Revista Mercado Edição 41 - abril 2011

Editorial

A plebe e a realeza

Não tem como negar o desenvolvimento econômico e os avanços na área social do Brasil nos últimos anos, principalmente com a estabilização da moeda a partir da implantação do Real. Mas, embora as conquistas tenham sido substanciais, ainda persistem muitos problemas no país que afetam a vida dos brasileiros.
Entretanto, neste comentário, prefiro deixar de lado questões econômicas e me restringir às de cunho social, aquelas que afetam principalmente a “plebe” brasileira.
A começar pelo grande número de desempregados. No Brasil, embora a geração de empregos tenha aumentado nos últimos anos, ainda existem milhões de pessoas desempregadas. A economia tem crescido, mas não o suficiente para gerar os empregos necessários. Já com relação às vagas abertas no mercado, o seu preenchimento esbarra na falta de uma boa formação educacional e em uma qualificação profissional de qualidade – aliás, esse é um problema abordado pela MERCADO nesta edição. E, no mundo dos desempregados, muitos têm optado pelo emprego informal (sem carteira registrada), fator que não é positivo, pois esses trabalhadores ficam sem a garantia dos direitos trabalhistas.
Outra questão tem a ver com o assustador aumento nos índices de violência e criminalidade, principalmente nas grandes cidades brasileiras. Os crimes estão cada vez mais presentes no cotidiano das pessoas. Nos jornais, rádios e tvs, presenciamos cenas de assaltos, crimes e agressões físicas. Nem as escolas estão livres, vide o caso do massacre na escola de Realengo, no Rio.
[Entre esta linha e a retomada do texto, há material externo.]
(* ===== verification/FilterPageView.v ===== *)
(** * The template of the inspection list pages

    The markup and the texts of [routes/filter/filter.svelte]; the editor of
    the list and the strictness setting are leaves. *)

From S2P Require Import Prelude JsString JsAsync Http Api View Layout FilterPage.
Open Scope js_scope.

Inductive page_event := Go (path : jstr) | CloseError.

(** The texts of a [RouteConfiguration]. *)
Record RouteTexts := MkTexts {
  label : string;
  title : string;
  description : string;
  sectionTitle : string;
  sectionDescription : string
}.

Definition route_texts (ty : InspectionType) : RouteTexts :=
  match ty with
  | BlockedKeywords =>
      MkTexts "Blocked keywords" "Blocked keywords"
        "Score words found in inspected HTTP and HTTPS response content." "Keyword scores"
        "GateSentry totals matching scores and blocks the response when the filtering strictness threshold is reached."
  | BlockedFileTypes =>
      MkTexts "Blocked content types" "Blocked content types"
        "Block inspected proxy responses by their MIME content type." "Content types"
        "Entries apply to every device using the proxy. Use a policy rule when a content type should apply only to selected devices."
  | ExcludeHosts =>
      MkTexts "Sites not inspected" "Sites not inspected"
        "Pass selected HTTPS hosts through without decrypting their traffic." "Host exclusions"
        "Add apps or sites that fail under inspection, such as certificate-pinning services. Policies can still block these hosts by domain."
  | ExcludeUrls =>
      MkTexts "URLs not inspected" "URLs not inspected"
        "Exclude selected request URLs from content filtering after the connection is inspected." "URL exclusions"
        "Use narrowly scoped URLs for content that should bypass response filtering. Use Sites not inspected when the TLS connection itself must not be decrypted."
  end.

(** [Object.values(routes)]. *)
Definition all_routes : list InspectionType := [BlockedKeywords; BlockedFileTypes; ExcludeHosts; ExcludeUrls].

Section View.
Context (translator : jstr → jstr).
#[local] Abbreviation tr s := (translator (js s)).

Definition navigation_view (s : FilterPage) : node page_event :=
  El "nav" [Attr "aria-label" (tr "HTTPS inspection sections")] [
    each all_routes (fun ty => [
      El "Button" [
        lit "kind" (if bool_decide (path (routes ty) = path (routes (type s))) then "primary" else "ghost");
        On "click" (Go (path (routes ty)))
      ] [Text (tr (label (route_texts ty)))]
    ])
  ].

Definition note_view (s : FilterPage) : node page_event :=
  match note_of s with
  | CheckingNote => El "InlineLoading" [Attr "description" (tr "Checking HTTPS inspection…")] []
  | OffNote =>
      El "InlineNotification" [
        lit "kind" "warning"; Flag "hideCloseButton" true; Attr "title" (tr "HTTPS inspection is off");
        Attr "subtitle" (tr "This list applies to plain HTTP traffic only until HTTPS inspection is enabled in Settings and the GateSentry certificate is installed on each device. Use Policies to block whole domains.")
      ] []
  | UnavailableNote =>
      El "InlineNotification" [
        lit "kind" "info"; Attr "title" (tr "Inspection status unavailable"); Attr "subtitle" (inspectionError s);
        On "close" CloseError
      ] []
  | NoNote => Frag []
  end.

Definition strictness_view (s : FilterPage) : node page_event :=
  shown (bool_decide (type s = BlockedKeywords)) [
    section_panel (tr "Filtering strictness")
      (tr "Set the total keyword score at which GateSentry blocks an inspected page. For example, two matches scored 1,000 reach a threshold of 2,000.")
      [] None [
      El "ConnectedSettingInput" [
        lit "keyName" "strictness"; Attr "title" (tr "Filtering strictness"); Attr "labelText" (tr "Filtering strictness");
        lit "type" "number"; Attr "helperText" (tr "Lower thresholds block pages after fewer or lower-scored matches.")
      ] []
    ]
  ].

Definition filter_view (s : FilterPage) : node page_event :=
  let configuration := route_texts (type s) in
  page_shell (tr (title configuration)) (tr (description configuration)) false [
    El "Breadcrumb" [] [
      El "BreadcrumbItem" [lit "href" "/"] [Text (tr "Dashboard")];
      El "BreadcrumbItem" [] [Text (tr "HTTPS inspection")];
      El "BreadcrumbItem" [] [Text (tr (label configuration))]
    ]
  ] None [
    navigation_view s;
    note_view s;
    strictness_view s;
    section_panel (tr (sectionTitle configuration)) (tr (sectionDescription configuration)) [] None [
      El "Filtereditor" [Attr "filterId" (filterId (routes (type s))); Ids "showColumns" (columns (type s))] []
    ]
  ].

(** Every list is one click away from every other, and the report of a failed
    read can be closed. *)
Theorem filter_offers s e :
  offers (filter_view s) e ↔
  match e with
  | Go h => ∃ ty, h = path (routes ty)
  | CloseError => note_of s = UnavailableNote
  end.
Proof.
  unfold filter_view. rewrite page_shell_offers. cbn [slot_offers any_of].
  unfold strictness_view, navigation_view, note_view. cbn [offers any_of]. rewrite !section_panel_offers.
  cbn [slot_offers]. view_simpl. split.
  - intros H. view_destruct; subst; eauto; destruct (note_of s); revert H; view_simpl; intros H; view_destruct;
      by subst.
  - destruct e as [h|]; intros H; right; right.
    + left. split; [done|]. right. left. destruct H as [ty ->]. exists ty. split; [destruct ty; set_solver|].
      left. split; [done|]. left. left. by split.
    + right. left. rewrite H. view_simpl. view_find.
Qed.
End View.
A meu ver, a falta de um rigor maior no cumprimento das leis, aliada às injustiças sociais podem, em parte, explicar a intensificação desses problemas em nosso país.
Com relação à saúde, basta observar que o “povão” brasileiro vive às portas da UTI, à exceção de uma minoria e daqueles outros, os de colarinho branco. Atualmente, as pessoas em melhores condições financeiras estão procurando os planos de saúde e o sistema privado, pois a saúde pública encontra-se em estado de crise aguda. Superlotação, falta de médicos e medicamentos, greves de funcionários, aparelhos quebrados, filas para atendimento, prédios mal conservados são os principais problemas encontrados em hospitais e postos de saúde da rede pública. E a população mais afetada é aquela que depende desse atendimento médico, ou seja, as pessoas mais pobres.
E a educação? Ora, na educação os dados sobre o desempenho dos alunos, principalmente da rede pública de ensino, são alarmantes. A educação pública brasileira está de castigo, atolada em vários problemas e dificuldades: prédios mal conservados, poucos recursos didáticos, falta de professores, baixos salários, greves, violência e drogas nas escolas, entre outros. Tudo consequência do baixo índice de investimentos públicos no setor. E o resultado é a deficiente formação dos alunos brasileiros.
A falta de moradias é outro grande problema. Existe um contraste entre o que anuncia o governo com o Minha Casa Minha Vida e os milhões de famílias que não possuem condições habitacionais adequadas. Nas grandes e médias cidades é muito comum a presença de favelas e cortiços. Encontramos também pessoas morando nas ruas, embaixo de viadutos e pontes, locais em que as pessoas vivem em condições sub-humanas.
E como não falar das desigualdades sociais? As circunstâncias deixam evidente que o Brasil é um país de grande contraste social. A distribuição de renda é desigual, sendo que uma pequena parcela da sociedade é muito rica, enquanto a maioria da população vive na pobreza e miséria. Embora a distribuição de renda tenha melhorado nos últimos anos, em função dos programas sociais, ainda vivemos num país de injustiças.
Diante de tudo isso, quando grande parte dos brasileiros ainda convive com tantos problemas que deveriam ser mais escancarados pela mídia, a realeza britânica ganha destaque e mais destaque nos principais canais de TV e rádios e em páginas de jornais e revistas do país, por causa do casamento de um tal príncipe William com uma tal Kate. Enquanto isso, muitos joões e marias gritam para serem ouvidos aqui no Brasil.
Mas quem se importa, ou melhor, quem quer saber?
É a diferença entre a plebe e a realeza.